_Work order_. Copy every line of the entries that includes the word "CallMethod".

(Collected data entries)
========================================================================

(** [def saveToMapRDB(dataframe, table_name, id_field_path = default_id_field,
                      create_table = False, bulk_insert = False)] *)
Definition saveToMapRDB (f : loc) (defaults : list value)
    (dataframe table_name : value)
    (id_field_path create_table bulk_insert : option value) : M value :=
  id_field_path <- bind_arg id_field_path defaults 0 ;;
  create_table <- bind_arg create_table defaults 1 ;;
  bulk_insert <- bind_arg bulk_insert defaults 2 ;;
  mapr_j_session <- read_cell f "mapr_j_session" ;;
  buffer_writes <- read_cell f "buffer_writes" ;;
  _ <- ext (CallMethod mapr_j_session "setBufferWrites" [buffer_writes]) ;;
  mapr_j_session <- read_cell f "mapr_j_session" ;;
  jdf <- getattr dataframe "_jdf" ;;
  r <- ext (CallMethod mapr_j_session "saveToMapRDB"
              [jdf; table_name; id_field_path; create_table; bulk_insert]) ;;
  wrapped <- read_cell f "wrapped" ;;
  _ <- ext (NewDataFrame r wrapped) ;;
  ret VNone.

(** [def insertToMapRDB(dataframe, table_name, id_field_path = default_id_field,
                        create_table = False, bulk_insert = False)] *)
Definition insertToMapRDB (f : loc) (defaults : list value)
    (dataframe table_name : value)
    (id_field_path create_table bulk_insert : option value) : M value :=
  id_field_path <- bind_arg id_field_path defaults 0 ;;
  create_table <- bind_arg create_table defaults 1 ;;
  bulk_insert <- bind_arg bulk_insert defaults 2 ;;
  mapr_j_session <- read_cell f "mapr_j_session" ;;
  buffer_writes <- read_cell f "buffer_writes" ;;
  _ <- ext (CallMethod mapr_j_session "setBufferWrites" [buffer_writes]) ;;
  mapr_j_session <- read_cell f "mapr_j_session" ;;
  jdf <- getattr dataframe "_jdf" ;;
  r <- ext (CallMethod mapr_j_session "insertToMapRDB"
              [jdf; table_name; id_field_path; create_table; bulk_insert]) ;;
  wrapped <- read_cell f "wrapped" ;;
  _ <- ext (NewDataFrame r wrapped) ;;
  ret VNone.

========================================================================

_Answer for the task_.
  _ <- ext (CallMethod mapr_j_session "setBufferWrites" [buffer_writes]) ;;
  r <- ext (CallMethod mapr_j_session "saveToMapRDB"
  _ <- ext (CallMethod mapr_j_session "setBufferWrites" [buffer_writes]) ;;
  r <- ext (CallMethod mapr_j_session "insertToMapRDB"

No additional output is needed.